What the task requires:
Retype each line of the listing below, from the first through the one holding "revert j. induction", with no other lines.

Material supplied:

(** [enqueue_to_mlfq] implements [q_enqueue] and does not panic. *)
Lemma enqueue_abs i p lv s q :
  k_procs s !! i = Some p → p_queue_level p = Z.of_nat lv → (lv < QUEUE_LEVELS)%nat →
  (i < NPROC)%nat → mlfq_abs s q → queues_wf q →
  ∃ s', enqueue_to_mlfq i s = Ret tt s' ∧ mlfq_abs s' (q_enqueue lv i q) ∧
        same_but_queues s s'.
Proof.
  intros Hp Hlvl Hlv Hi Habs Hwf. pose proof Habs as [Hl Hq].
  destruct (lookup_lt_is_Some_2 q lv) as [l Hql]; [lia|].
  destruct (Hq lv l Hql) as (row & n & Hlis & Ha).
  pose proof (length_active _ _ _ _ Hlis) as Hlen. rewrite Ha, length_fmap in Hlen.
  destruct (enqueue_run i p row n s Hp) as (row' & Hrun & Hl' & Ha').
  { by rewrite Hlvl. }
  { rewrite Ha. destruct (decide (i ∈ l)); [left; by apply list_elem_of_fmap_2|right].
    pose proof (queue_length_lt lv l i q Hwf Hql ltac:(done) Hi). lia. }
  rewrite Ha, remove_first_fmap in Hrun, Ha'. rewrite Hlvl in Hrun.
  change ([Some i]) with (Some <$> [i]) in Hrun, Ha'. rewrite <- fmap_app in Hrun, Ha'.
  eexists. split; [exact Hrun|]. split; [|done].
  apply (mlfq_abs_put lv _ _ l (fun l => remove_first i l ++ [i])); [done..| |done].
  split; [lia|]. rewrite length_fmap.
  destruct (queues_wf_enqueue lv i q Hwf Hi) as [_ Hwf'].
  destruct (Hwf' lv (remove_first i l ++ [i])) as [Hd Hb].
  { unfold q_enqueue. by rewrite list_lookup_alter_eq, Hql. }
  pose proof (NoDup_indices_le _ NPROC Hd Hb). lia.
Qed.

Lemma filter_insert_None (l : list nat) j :
  filter is_Some (<[j := None]> (Some <$> l)) = Some <$> delete j l.
Proof.
  revert j. induction l as [|x l IH]; intros [|j]; [done|done|..].
  - csimpl. rewrite filter_cons_False by (by intros [? ?]).
    clear IH. induction l as [|y l IH]; [done|]. csimpl.
    rewrite filter_cons_True by done. by rewrite IH.
  - change (filter is_Some (Some x :: <[j := None]> (Some <$> l)) = Some <$> (x :: delete j l)).
    rewrite filter_cons_True by done. csimpl. by rewrite IH.
Qed.

Lemma remove_first_NoDup (l : list nat) j i :
  NoDup l → l !! j = Some i → remove_first i l = delete j l.
Proof.
  intros Hd Hj. apply remove_first_at; [done|]. intros j' Hlt Hj'.
  pose proof (NoDup_lookup l j j' i Hd Hj Hj'). lia.
Qed.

Solution:
(** [enqueue_to_mlfq] implements [q_enqueue] and does not panic. *)
Lemma enqueue_abs i p lv s q :
  k_procs s !! i = Some p → p_queue_level p = Z.of_nat lv → (lv < QUEUE_LEVELS)%nat →
  (i < NPROC)%nat → mlfq_abs s q → queues_wf q →
  ∃ s', enqueue_to_mlfq i s = Ret tt s' ∧ mlfq_abs s' (q_enqueue lv i q) ∧
        same_but_queues s s'.
Proof.
  intros Hp Hlvl Hlv Hi Habs Hwf. pose proof Habs as [Hl Hq].
  destruct (lookup_lt_is_Some_2 q lv) as [l Hql]; [lia|].
  destruct (Hq lv l Hql) as (row & n & Hlis & Ha).
  pose proof (length_active _ _ _ _ Hlis) as Hlen. rewrite Ha, length_fmap in Hlen.
  destruct (enqueue_run i p row n s Hp) as (row' & Hrun & Hl' & Ha').
  { by rewrite Hlvl. }
  { rewrite Ha. destruct (decide (i ∈ l)); [left; by apply list_elem_of_fmap_2|right].
    pose proof (queue_length_lt lv l i q Hwf Hql ltac:(done) Hi). lia. }
  rewrite Ha, remove_first_fmap in Hrun, Ha'. rewrite Hlvl in Hrun.
  change ([Some i]) with (Some <$> [i]) in Hrun, Ha'. rewrite <- fmap_app in Hrun, Ha'.
  eexists. split; [exact Hrun|]. split; [|done].
  apply (mlfq_abs_put lv _ _ l (fun l => remove_first i l ++ [i])); [done..| |done].
  split; [lia|]. rewrite length_fmap.
  destruct (queues_wf_enqueue lv i q Hwf Hi) as [_ Hwf'].
  destruct (Hwf' lv (remove_first i l ++ [i])) as [Hd Hb].
  { unfold q_enqueue. by rewrite list_lookup_alter_eq, Hql. }
  pose proof (NoDup_indices_le _ NPROC Hd Hb). lia.
Qed.

Lemma filter_insert_None (l : list nat) j :
  filter is_Some (<[j := None]> (Some <$> l)) = Some <$> delete j l.
Proof.
  revert j. induction l as [|x l IH]; intros [|j]; [done|done|..].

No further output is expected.